Exercise description: What do the lines say, reproduced word for word, from the first of the entries below through the line bearing "f, _), None =>"?

Dataset extract:
┄┄┄┄┄┄

(** ** The store *)

Definition Store : Type := list (Z * (Z -> bytes) * DeviceBlob).
Definition store_page (pages : list (Z * bytes)) (below : Z -> bytes) : Z -> bytes := overlay below pages.
Definition container_of (n : Z) (b : DeviceBlob) : bytes :=
  n :: blob_format b :: (if blob_zstd b then 1 else 0) :: blob_raw_len b :: blob_bytes b.
Definition find_ref (r : bytes) (k : Store) : option (Z * (Z -> bytes) * DeviceBlob) :=
  match r with i :: _ => if i <? 0 then None else k !! Z.to_nat i | [] => None end.
(** The next reference: the snapshot's place, in 32 bytes. *)
Definition next_ref (k : Store) : bytes := Z.of_nat (length k) :: replicate 31 0.

#[export] Instance Store_ops : Snapstore Store := {
  StoreError := unit;
  get_snapshot r k := match find_ref r k with Some (n, _, b) => Ok (container_of n b) | None => Err tt end;
  Manifest_decode c :=
    match c with n :: f :: z :: l :: b => Ok (mkManifest n (mkDeviceBlob f (z =? 1) l b)) | _ => Err tt end;
  resolve_pages r baseline hashes_only k :=
    match find_ref r k, baseline with
    | Some (n, f, _), None =>
        Ok ((fun i => (i, blake3 (f i), if hashes_only then None else Some (f i))) <$> seqZ 0 (page_count n))
    | _, _ => Err tt
    end;
  put_snapshot_from_parts parent n pages b k :=
    match parent with
    | None => (Ok (next_ref k), k ++ [(n, store_page pages (fun _ => []), b)])
    | Some p =>
        match find_ref p k with
        | Some (_, f, _) => (Ok (next_ref k), k ++ [(n, store_page pages f, b)])
        | None => (Err tt, k)
        end
    end }.

Definition stored (k : Store) (r : bytes) (n : Z) (f : Z -> bytes) (b : DeviceBlob) : Prop :=
  exists g, find_ref r k = Some (n, g, b) /\ forall i, 0 <= i < page_count n -> g i = f i.

Lemma find_new (k : Store) x : find_ref (next_ref k) (k ++ [x]) = Some x.
Proof.
  unfold find_ref, next_ref. destruct (Z.ltb_spec (Z.of_nat (length k)) 0); [lia|]. rewrite Nat2Z.id. by apply list_lookup_middle.
Qed.
#[export] Instance Store_ok : SnapstoreOk Store stored.
Proof.
  split.
  - intros k r k' n f b [= <- <-]. eexists. split; [apply find_new|]. intros i Hi. unfold store_page, overlay.
    rewrite (last_of_elem i (f i)); [done| |].
    + rewrite <- list_fmap_compose. cbn. rewrite list_fmap_id. apply NoDup_seqZ.
    + apply list_elem_of_fmap. exists i. split; [done|]. apply elem_of_seqZ. lia.
  - intros k p n f b0 pages b r k' (g & Hg & Hf) _ _. cbn. rewrite Hg. intros [= <- <-]. eexists.
    split; [apply find_new|]. intros i Hi. unfold store_page, overlay. by rewrite Hf.
  - intros k r n f b (g & Hg & _). cbn. rewrite Hg. eexists. split; [reflexivity|].
    destruct b as [fm z l bs]. cbn. by destruct z.
  - intros k r n f b h (g & Hg & Hf). cbn [resolve_pages Store_ops]. rewrite Hg. eexists. split; [reflexivity|].
    apply reflexive_eq, list_fmap_ext. intros j i Hi%lookup_seqZ. destruct h; rewrite Hf by lia; done.
Qed.

(** ** The machine *)

#[export] Instance ex_prng : DetEntropy EntropyState := {
  entropy_from_seed seed := mkEntropyState seed 0 0;
  entropy_state e := e;
  entropy_restore e := e }.
#[export] Instance ex_fill : EntropySource EntropyState := fun e n => (replicate n 0, e).

Definition clock_box (c : Clock.PvClock) : BoxDev VecGuestMem EntropyState := mkBox _ Clock.PvClock_device (Some AnyClock) c.
Definition entropy_box (d : Entropy.PvEntropy) : BoxDev VecGuestMem EntropyState := mkBox _ Entropy.PvEntropy_device None d.
Definition pad_box (d : Pad.PvPad) : BoxDev VecGuestMem EntropyState := mkBox _ Pad.PvPad_device (Some AnyPad) d.

Definition ex_bus : list (Z * BoxDev VecGuestMem EntropyState) :=
  [(0xD0000000, pad_box (Pad.mkPvPad [1; 2; 3; 4] 33 9)); (0xD0001000, clock_box (Clock.mkPvClock 1 2 5 700 48));
   (0xD0002000, entropy_box (Entropy.mkPvEntropy 4096 64 1))].
Definition fresh_bus : list (Z * BoxDev VecGuestMem EntropyState) :=
  [(0xD0000000, pad_box Pad.PvPad_new); (0xD0001000, clock_box (Clock.PvClock_new 1 2));
   (0xD0002000, entropy_box Entropy.PvEntropy_new)].

Definition ex_regs : kvm_regs := mkRegs 1 2 3 4 5 6 7 8 9 10 11 12 13 14 15 16 4096 2.
Definition ex_ram (i : Z) : bytes := replicate #4096 (i mod 256).
Definition ex_slot : Slot := mkSlot ex_regs ex_ram.
Definition ex_boundary : BoundaryState := mkBoundaryState 1000 2000 3 (replicate 32 5) true.
Definition ex_entropy : EntropyState := mkEntropyState (replicate 32 9) 1 77.
Definition ex_vcpu : VcpuState :=
  mkVcpuState ex_regs (zeroed r_sregs) (zeroed r_fpu) (replicate #4096 0) (zeroed r_xcrs)
    ((fun i => mkMsr i 7) <$> RESTORE_MSR_LIST) (zeroed r_events) (zeroed r_debugregs).

Lemma ex_capture : capture ex_slot = Ok ex_vcpu.
Proof. vm_compute. reflexivity. Qed.
Lemma ex_vcpu_fits : state_fits ex_vcpu.
Proof.
  refine (conj _ (conj (zeroed_fits r_sregs) (conj (zeroed_fits r_fpu) (conj _
    (conj (zeroed_fits r_xcrs) (conj _ (conj _ (conj (zeroed_fits r_events) (zeroed_fits r_debugregs))))))))).
  - assert (of_bytes r_regs (to_bytes r_regs ex_regs) = ex_regs) as H by (vm_compute; reflexivity).
    cbn [vs_regs ex_vcpu]. rewrite <- H. apply to_of; [vm_compute; reflexivity|by apply bytes_okb_ok; vm_compute].
  - split; [apply length_replicate|apply bytes_ok_replicate; unfold u8; lia].
  - reflexivity.
  - apply Forall_fmap, Forall_true. intros e. unfold u64. cbn. lia.
Qed.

┄┄┄┄┄┄

Output of the exercise:
(** ** The store *)

Definition Store : Type := list (Z * (Z -> bytes) * DeviceBlob).
Definition store_page (pages : list (Z * bytes)) (below : Z -> bytes) : Z -> bytes := overlay below pages.
Definition container_of (n : Z) (b : DeviceBlob) : bytes :=
  n :: blob_format b :: (if blob_zstd b then 1 else 0) :: blob_raw_len b :: blob_bytes b.
Definition find_ref (r : bytes) (k : Store) : option (Z * (Z -> bytes) * DeviceBlob) :=
  match r with i :: _ => if i <? 0 then None else k !! Z.to_nat i | [] => None end.
(** The next reference: the snapshot's place, in 32 bytes. *)
Definition next_ref (k : Store) : bytes := Z.of_nat (length k) :: replicate 31 0.

#[export] Instance Store_ops : Snapstore Store := {
  StoreError := unit;
  get_snapshot r k := match find_ref r k with Some (n, _, b) => Ok (container_of n b) | None => Err tt end;
  Manifest_decode c :=
    match c with n :: f :: z :: l :: b => Ok (mkManifest n (mkDeviceBlob f (z =? 1) l b)) | _ => Err tt end;
  resolve_pages r baseline hashes_only k :=
    match find_ref r k, baseline with
    | Some (n, f, _), None =>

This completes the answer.